• **DIRECTIONS**: In the records below, find the line that contains "unfold getitem. rewrite E1, E2." and the line that contains "(** C5: in the", then retype exactly those two lines and every line between them.

(Stored items)
----

(** C4: in the model of [circuit.py], with [source.I = 0.1] and
    [ground.V = 0], the store with [n1.V = -5] and [n2.V = 495] holds the
    currents the two resistors compute there ([-0.05] each); the residual
    [Node.apply_nonlinear] leaves for node [n1] is zero, yet
    [R1.I + R2.I = -0.1], at distance [0.2] from the [0.1] that flows in. *)
Theorem circuit_n1_zero_residual_breaks_kirchhoff :
  circuit.indeps_set reversed_currents_store
  /\ (exists i1 i2 : float,
        result_at "I" (circuit.R1_compute reversed_currents_store ∅) = Some i1
        /\ result_at "I" (circuit.R2_compute reversed_currents_store ∅) = Some i2
        /\ reversed_currents_store !! "circuit.R1.I" = Some i1
        /\ reversed_currents_store !! "circuit.R2.I" = Some i2
        /\ i1 + i2 = - 0.1
        /\ Rabs (i1 + i2 - 0.1) = 0.2)
  /\ result_at "V" (circuit.n1_apply_nonlinear reversed_currents_store ∅) = Some 0.
Proof.
  split; [split; reflexivity|]. split.
  - exists (-0.05), (-0.05).
    assert (H1 : circuit.circuit_inputs reversed_currents_store "R1"
                   (circuit.Resistor.setup circuit.Circuit.R1) !! "V_in" = Some (-5))
      by (unfold circuit.circuit_inputs; rewrite gather_lookup; reflexivity).
    assert (H2 : circuit.circuit_inputs reversed_currents_store "R1"
                   (circuit.Resistor.setup circuit.Circuit.R1) !! "V_out" = Some 0)
      by (unfold circuit.circuit_inputs; rewrite gather_lookup; reflexivity).
    assert (H3 : circuit.circuit_inputs reversed_currents_store "R2"
                   (circuit.Resistor.setup circuit.Circuit.R2) !! "V_in" = Some (-5))
      by (unfold circuit.circuit_inputs; rewrite gather_lookup; reflexivity).
    assert (H4 : circuit.circuit_inputs reversed_currents_store "R2"
                   (circuit.Resistor.setup circuit.Circuit.R2) !! "V_out" = Some 495)
      by (unfold circuit.circuit_inputs; rewrite gather_lookup; reflexivity).
    unfold circuit.R1_compute, circuit.R2_compute.
    rewrite (circuit_Resistor_compute_eq _ _ _ _ _ H1 H2).
    rewrite (circuit_Resistor_compute_eq _ _ _ _ _ H3 H4).
    cbn [result_at ret]. rewrite !lookup_insert_eq.
    cbv [circuit.Resistor.R circuit.Circuit.R1 circuit.Circuit.R2].
    split; [f_equal; lra|]. split; [f_equal; lra|].
    split; [reflexivity|]. split; [reflexivity|]. split; [lra|].
    rewrite Rabs_left by lra. lra.
  - rewrite (circuit_n1_residual reversed_currents_store ∅ 0.1 (-0.05) (-0.05))
      by reflexivity.
    cbn [result_at ret]. rewrite lookup_insert_eq. f_equal. lra.
Qed.

(** ** The battery balance of [circuitBat.py] *)

Lemma circuitBat_batt_deltaV_inputs (store : gmap string float) :
  let inputs :=
    circuitBat.top_inputs store "batt_deltaV" (om.ExecComp_setup circuitBat.batt_deltaV) in
  inputs !! "V1" = store !! "circuit.n1.V"
  /\ inputs !! "V2" = store !! "ground.V".
Proof.
  cbv zeta. unfold circuitBat.top_inputs. rewrite !gather_lookup.
  split; reflexivity.
Qed.

Lemma circuitBat_batt_balance_inputs (store : gmap string float) :
  let inputs :=
    circuitBat.top_inputs store "batt_balance" (om.BalanceComp_setup "I") in
  inputs !! "lhs:I" = store !! "batt_deltaV.dV"
  /\ inputs !! "rhs:I" = store !! "batt.V".
Proof.
  cbv zeta. unfold circuitBat.top_inputs. rewrite !gather_lookup.
  split; reflexivity.
Qed.

(** What [batt_deltaV] computes: [dV = V1 - V2 = circuit.n1.V - ground.V]. *)
Lemma circuitBat_batt_deltaV_value (store : gmap string float) (dV : float) :
  result_at "dV" (circuitBat.batt_deltaV_compute store ∅) = Some dV ->
  exists v1 vg : float,
    store !! "circuit.n1.V" = Some v1
    /\ store !! "ground.V" = Some vg
    /\ dV = v1 - vg.
Proof.
  unfold circuitBat.batt_deltaV_compute, om.ExecComp_compute.
  destruct (circuitBat_batt_deltaV_inputs store) as (E1 & E2).
  cbn [om.ec_rhs om.ec_out circuitBat.batt_deltaV om.eval].
  unfold getitem. rewrite E1, E2.
  destruct (store !! "circuit.n1.V") as [v1|]; [|discriminate].
  destruct (store !! "ground.V") as [vg|]; [|discriminate].
  cbn [bind ret result_at]. rewrite lookup_insert_eq.
  intros [= <-]. exists v1, vg. repeat split; reflexivity.
Qed.

(** C5: in the model of [circuitBat.py], take a store in which [batt.V]
    holds the battery voltage 1.5 and [batt_deltaV.dV] holds what
    [batt_deltaV] computes, whatever the ground voltage is. Whenever the
    residual of [batt_balance] is defined, it equals
    [(circuit.n1.V - ground.V - 1.5)] times the positive normalisation
    factor; so when it is zero, [circuit.n1.V - ground.V = 1.5], within
    every tolerance. *)
Theorem circuitBat_balance_fixes_battery_voltage :
  forall (normalization : float -> float) (store residuals : gmap string float)
         (r : float),
    (forall rhs, 0 < normalization rhs) ->
    store !! "batt.V" = Some 1.5 ->
    circuitBat.batt_deltaV_computed store ->
    result_at "I" (circuitBat.batt_balance_apply_nonlinear normalization store residuals)
      = Some r ->
    exists v1 vg : float,
      store !! "circuit.n1.V" = Some v1
      /\ store !! "ground.V" = Some vg
      /\ r = (v1 - vg - 1.5) * normalization 1.5
      /\ (r = 0 ->
          v1 - vg = 1.5 /\ forall tol, 0 <= tol -> Rabs (v1 - vg - 1.5) <= tol).
Proof.
  intros normalization store residuals r Hpos Hbatt (dV & Hcomp & HdV).
  destruct (circuitBat_batt_deltaV_value store dV Hcomp) as (v1 & vg & Hv1 & Hvg & ->).
  unfold circuitBat.batt_balance_apply_nonlinear, om.BalanceComp_apply_nonlinear.
  destruct (circuitBat_batt_balance_inputs store) as (El & Er).
  change ("lhs:" +:+ "I") with "lhs:I". change ("rhs:" +:+ "I") with "rhs:I".
  rewrite (getitem_Some _ _ (v1 - vg)) by (rewrite El; exact HdV).
  rewrite (getitem_Some _ _ 1.5) by (rewrite Er; exact Hbatt).
  cbn [bind ret result_at]. rewrite lookup_insert_eq. intros [= <-].
  exists v1, vg. split; [exact Hv1|]. split; [exact Hvg|]. split; [reflexivity|].
  intros Hzero. specialize (Hpos 1.5).
  assert (Heq : v1 - vg - 1.5 = 0).
  { destruct (Rmult_integral _ _ Hzero) as [H|H]; [exact H|lra]. }
  split; [lra|]. intros tol Htol. rewrite Heq, Rabs_R0. exact Htol.
Qed.

Lemma circuitBat_balance_fixes_battery_voltage_witness :
  (forall rhs : float, 0 < (fun _ : float => 1) rhs)
  /\ battery_store !! "batt.V" = Some 1.5
  /\ circuitBat.batt_deltaV_computed battery_store
  /\ result_at "I"
       (circuitBat.batt_balance_apply_nonlinear (fun _ => 1) battery_store ∅)
     = Some ((2 - 0.5 - 1.5) * 1)
  /\ exists v1 vg : float,
      battery_store !! "circuit.n1.V" = Some v1
      /\ battery_store !! "ground.V" = Some vg
      /\ (2 - 0.5 - 1.5) * 1 = (v1 - vg - 1.5) * 1
      /\ ((2 - 0.5 - 1.5) * 1 = 0 ->
          v1 - vg = 1.5 /\ forall tol, 0 <= tol -> Rabs (v1 - vg - 1.5) <= tol).
Proof.
  assert (Hpos : forall rhs : float, 0 < (fun _ : float => 1) rhs)
    by (intros _; lra).
  assert (Hbatt : battery_store !! "batt.V" = Some 1.5) by reflexivity.
  assert (Hcomp : circuitBat.batt_deltaV_computed battery_store).
  { exists (2 - 0.5). split; [|reflexivity].
    unfold circuitBat.batt_deltaV_compute, om.ExecComp_compute.
    destruct (circuitBat_batt_deltaV_inputs battery_store) as (E1 & E2).
    cbn [om.ec_rhs om.ec_out circuitBat.batt_deltaV om.eval].
    rewrite (getitem_Some _ _ 2) by (rewrite E1; reflexivity).
    rewrite (getitem_Some _ _ 0.5) by (rewrite E2; reflexivity).
    cbn [bind ret result_at]. apply lookup_insert_eq. }
  assert (Hres : result_at "I"
       (circuitBat.batt_balance_apply_nonlinear (fun _ => 1) battery_store ∅)
     = Some ((2 - 0.5 - 1.5) * 1)).
  { unfold circuitBat.batt_balance_apply_nonlinear, om.BalanceComp_apply_nonlinear.
    destruct (circuitBat_batt_balance_inputs battery_store) as (El & Er).
    change ("lhs:" +:+ "I") with "lhs:I". change ("rhs:" +:+ "I") with "rhs:I".
    rewrite (getitem_Some _ _ (2 - 0.5)) by (rewrite El; reflexivity).
    rewrite (getitem_Some _ _ 1.5) by (rewrite Er; reflexivity).
    cbn [bind ret result_at]. apply lookup_insert_eq. }
  split; [exact Hpos|]. split; [exact Hbatt|]. split; [exact Hcomp|].
  split; [exact Hres|].
  exact (circuitBat_balance_fixes_battery_voltage (fun _ => 1) battery_store ∅
           _ Hpos Hbatt Hcomp Hres).
Defined.

(** ** The wiring of variant A *)

(** Counterexample to C8 as stated: [R1.V_out] is promoted to [Vg], not
    connected to [n2.V]. At the script's initial guesses [R1] reads [0] (the
    ground voltage) at [V_out] while node 2 is at [1], and its current is
    [(10 - 0) / 100], not [(10 - 1) / 100]. *)
Lemma variant_A_R1_is_not_wired_to_node2 :
  (variant_A_wiring_as_stated -> False)
  /\ om.source_of circuit.Circuit.setup "R1" "V_out" = Some (om.GroupInput "Vg")
  /\ circuit.circuit_inputs initial_store "R1"
       (circuit.Resistor.setup circuit.Circuit.R1) !! "V_out" = Some 0
  /\ initial_store !! "circuit.n2.V" = Some 1
  /\ result_at "I" (circuit.R1_compute initial_store ∅) = Some ((10 - 0) / 100)
  /\ (10 - 0) / 100 <> (10 - 1) / 100.
Proof.
  assert (Hout : circuit.circuit_inputs initial_store "R1"
                   (circuit.Resistor.setup circuit.Circuit.R1) !! "V_out" = Some 0)
    by (unfold circuit.circuit_inputs; rewrite gather_lookup; reflexivity).
  assert (Hin : circuit.circuit_inputs initial_store "R1"
                  (circuit.Resistor.setup circuit.Circuit.R1) !! "V_in" = Some 10)
    by (unfold circuit.circuit_inputs; rewrite gather_lookup; reflexivity).
  split.
  - intros (_ & _ & H & _). vm_compute in H. discriminate H.
  - split; [reflexivity|]. split; [exact Hout|]. split; [reflexivity|]. split.
    + unfold circuit.R1_compute.
      rewrite (circuit_Resistor_compute_eq _ _ _ _ _ Hin Hout).
      cbn [result_at ret]. apply lookup_insert_eq.
    + lra.
Qed.

(** Every input of the two models is connected: [gather] leaves no
    declared input out for want of a source. *)
Lemma circuit_inputs_all_connected :
  Forall (fun s =>
    Forall (fun v =>
      is_Some (om.resolve circuit.model "circuit" circuit.Circuit.setup (om.name s) v))
      (var_inputs (om.vars s)))
    (om.subsystems circuit.Circuit.setup).
Proof. repeat (constructor; try (eexists; vm_compute; reflexivity)). Qed.

Lemma circuitBat_inputs_all_connected :
  Forall (fun s =>
    Forall (fun v =>
      is_Some (om.resolve circuitBat.model "circuit" circuitBat.Circuit.setup
                 (om.name s) v))
      (var_inputs (om.vars s)))
    (om.subsystems circuitBat.Circuit.setup)
  /\ Forall (fun sub =>
       Forall (fun v => is_Some (om.resolve_top circuitBat.model sub.1 v))
         (var_inputs sub.2))
       [ ("batt_balance", om.BalanceComp_setup "I");
         ("batt_deltaV", om.ExecComp_setup circuitBat.batt_deltaV) ].
Proof. split; repeat (constructor; try (eexists; vm_compute; reflexivity)). Qed.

----

• **RESPONSE TO THIS EXERCISE**:
  unfold getitem. rewrite E1, E2.
  destruct (store !! "circuit.n1.V") as [v1|]; [|discriminate].
  destruct (store !! "ground.V") as [vg|]; [|discriminate].
  cbn [bind ret result_at]. rewrite lookup_insert_eq.
  intros [= <-]. exists v1, vg. repeat split; reflexivity.
Qed.

(** C5: in the model of [circuitBat.py], take a store in which [batt.V]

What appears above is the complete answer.